Application on simulated data

In a first step, a simulation study is employed to investigate in how far Elastic Net, Adaptive Lasso or non-convex ℓ_q penalties can lead to an improved estimation compared to the already established ℓ₁ approach. The M1 model from the sixth Dialogue for Reverse Engineering Assessment and Methods challenge (DREAM6, [30]) was used because it provides comparability with the results of pure ℓ₁ regularization obtained by [14].

Model description The model system is composed of six genes, for which the concentrations of protein and mRNA were incorporated. The translation rate for the synthesis of proteins was considered as proportional to the concentration of mRNA and the strengths of the ribosomal binding sites. The transcription rates were assumed to follow Hill kinetics. Since simulated data was used for this model, no units for time and concentrations were specified. For the challenge, all mRNA degradation rates were assumed to be equal to 1 inverse time unit. This results in a total number of 29 kinetic parameters with six ribosomal and six protein synthesis strengths, one degradation parameter, eight K_m values and eight Hill coefficients [14, 30]. The full description of the model and the parameter values is available from the DREAM6 organizers under www.synapse.org/#!Synapse:syn2841366/wiki/71372. It is also included as an example in the Data2Dynamics framework.
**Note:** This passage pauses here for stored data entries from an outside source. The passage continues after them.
Lemma connect_sse_ends (w : AppWorld S N) : exists subscribed w1 w2,
  app_run storage_handler hn (http (subscribe_events (bn_client self))) w =
    (Done subscribed, w1) /\
  app_run storage_handler hn (connect_sse profile self) w =
    (Done (connection_end subscribed), w2).
Proof.
  destruct (returns_run (app_handler storage_handler hn) _ _ w ending_subscribe)
    as (subscribed & w1 & Hrun & _). exists subscribed, w1.
  unfold connect_sse. rewrite app_bind. unfold app_run at 1 2. rewrite Hrun.
  destruct subscribed as [response|e]; cbn [map_err connection_end]; [|by exists w1].
  destruct (returns_run (app_handler storage_handler hn) _ _ w1
    (ending_chunks spe_pos typed (bytes_stream response) "" None)) as (r & w2 & Hr & ->).
  by exists w2.
Qed.

(** A connection never ends well. *)
Lemma connection_end_fails subscribed : connection_end subscribed <> Ready (Ok tt).
Proof.
  destruct subscribed as [response|e]; cbn [connection_end]; [|done].
  by induction (bytes_stream response) as [|[[[bytes|e]|]|] polls IH].
Qed.

Lemma polling_rounds_done ticks (w : AppWorld S N) : exists w',
  app_run storage_handler hn (polling_rounds profile ticks self) w = (Done tt, w').
Proof.
  destruct (returns_run (app_handler storage_handler hn) _ _ w
    (ending_polling_rounds spe_pos ticks)) as ([] & w' & Hrun & _). by exists w'.
Qed.

(** The service after the end of its stream. *)
Lemma service_after_stream connections ticks e (w w1 : AppWorld S N) :
  app_run storage_handler hn (connect_sse profile self) w = (Done (Ready (Err e)), w1) ->
  app_run storage_handler hn (RelayService_run profile (Datatypes.S connections) ticks self) w =
  match tokio_interval (polling_interval self) with
  | Done _ => app_run storage_handler hn (polling_rounds profile ticks self) w1
  | Panicked msg => (Panicked msg, w1)
  end.
Proof.
  intros Hc. cbn [RelayService_run]. rewrite app_bind, Hc. unfold polling_loop. by rewrite app_lift.
Qed.

(** With a positive interval the service gets through all the rounds it is given. *)
Lemma service_runs connections ticks (w : AppWorld S N) :
  0 < polling_interval self -> exists w',
  app_run storage_handler hn (RelayService_run profile connections ticks self) w = (Done tt, w').
Proof.
  intros Hi. destruct connections as [|connections]; [by exists w|].
  destruct (connect_sse_ends w) as (subscribed & w1 & w2 & _ & Hc).
  pose proof (connection_end_fails subscribed) as Hfail.
  destruct (connection_end subscribed) as [[[]|e]|]; [done| |].
  - rewrite (service_after_stream _ _ _ _ _ Hc), tokio_interval_positive by done.
    apply polling_rounds_done.
  - exists w2. cbn [RelayService_run]. by rewrite app_bind, Hc.
Qed.

(** One more round is one more poll. *)
Lemma polling_rounds_next ticks (w : AppWorld S N) :
  app_run storage_handler hn (polling_rounds profile (Datatypes.S ticks) self) w =
  app_run storage_handler hn
    (let! _ := polling_rounds profile ticks self in poll_once profile self) w.
Proof.
  revert w. induction ticks as [|ticks IH]; intros w.
  - change (polling_rounds profile 1 self) with
      (let! _ := poll_once profile self in Ret tt : prog appE unit).
    change (polling_rounds profile 0 self) with (Ret tt : prog appE unit).
    rewrite !app_bind. change (app_run _ _ (Ret tt) w) with (@Done unit tt, w). cbv iota beta.
    by destruct (app_run _ _ (poll_once profile self) w) as [[[]|msg] w'].
  - change (polling_rounds profile (Datatypes.S (Datatypes.S ticks)) self) with
      (let! _ := poll_once profile self in polling_rounds profile (Datatypes.S ticks) self).
    rewrite app_bind. cbn [polling_rounds] in *. rewrite !app_bind.
    destruct (app_run _ _ (poll_once profile self) w) as [[[]|msg] w']; [|done].
    by rewrite IH, app_bind.
Qed.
The model was simulated 150 times for two cell-types. The first cell-type, which was used as reference for the fold-changes of the second, corresponded to the gold standard parameter set of the DREAM6 challenge in the first place. The Hill coefficients range from one to four which represents the number of ribosomal binding sites. For the second cell-type, fold-change parameters were introduced to relate the parameter values of both cell-types. For each simulation run independently, approximately one third of the 29 dynamic parameters were chosen as cell-type specific. The respective fold-changes were then drawn randomly from the set ϱ∈{1/10,1/5,1/2,2,5,10} for the non-Hill parameters. Fold-changes for Hill parameters were randomly selected as ϱ∈{1/4,1/2,2,4} such that the parameter values of both cell-types are within the interval [1,4].
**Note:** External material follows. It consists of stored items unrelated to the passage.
(* ===== verification/Config.v ===== *)
(** * The configuration and the start of the relay

    The command line and the configuration made from it ([app/src/cli.rs],
    [app/src/lib.rs]), and how the parts of the relay are put together when it
    starts. *)

From S2P Require Import Prelude Effects External Concrete Crypto Entity Storage Auctioneer.
From S2P Require Import UseCase UseCaseSpec Concurrency Conversion Services.
From S2P Require Import Text Beacon RelayService System.

(** [Url::parse]; the URL is kept rendered, as are the errors. *)
Class UrlLib : Type := { url_parse : string -> result string string }.

Section config.
Context `{Blst, HexLib, UrlLib, Alloy, TreeHashLib, SszTypes}.

(** ** [cli.rs] *)

Record CliArgs : Type := {
  cli_grpc_port : Z;
  cli_http_port : Z;
  cli_beacon_url : string;
  cli_bls_secret_key : string;
  cli_chain : string;
  cli_slots_per_epoch : Z;
  cli_enabled_builders : list string;
  cli_genesis_fork_version : string;
  cli_current_fork_version : string;
  cli_genesis_validators_root : string;
}.

(** The arguments when only the required one and the builders are given. *)
Definition CliArgs_default (bls_secret_key : string) (enabled_builders : list string) : CliArgs := {|
  cli_grpc_port := 50051;
  cli_http_port := 9063;
  cli_beacon_url := "http://127.0.0.1:3500";
  cli_bls_secret_key := bls_secret_key;
  cli_chain := "mainnet";
  cli_slots_per_epoch := 32;
  cli_enabled_builders := enabled_builders;
  cli_genesis_fork_version := "0x00000000";
  cli_current_fork_version := "0x20000093";
  cli_genesis_validators_root :=
    "0x4b363db94e286120d76eb905340fdd4e54bfe9f06bf33ff6cf5ad27f511bfe95";
|}.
By additionally introducing perturbations to the kinetic rates of one gene, in total experimental 18 set-ups were available: First, each gene could be knocked out, so it would not be produced at all. Second, a mRNA degradation rate could be increased by a factor of five for one gene. Third, the mRNA synthesis rate of one gene could be doubled. For each run, it was randomly selected whether each of these additional set-ups was observed.

It was assumed that either mRNA or proteins were observed to account for only partial observability in real-world models. The mRNA observation had a probability to be selected of one third. In this case, 21 data points of each mRNA would be observed. In the remaining two thirds of the cases, two selected proteins were measured with 41 data points each. Thus it was random whether the perturbation occurred in the variables that were observed or not.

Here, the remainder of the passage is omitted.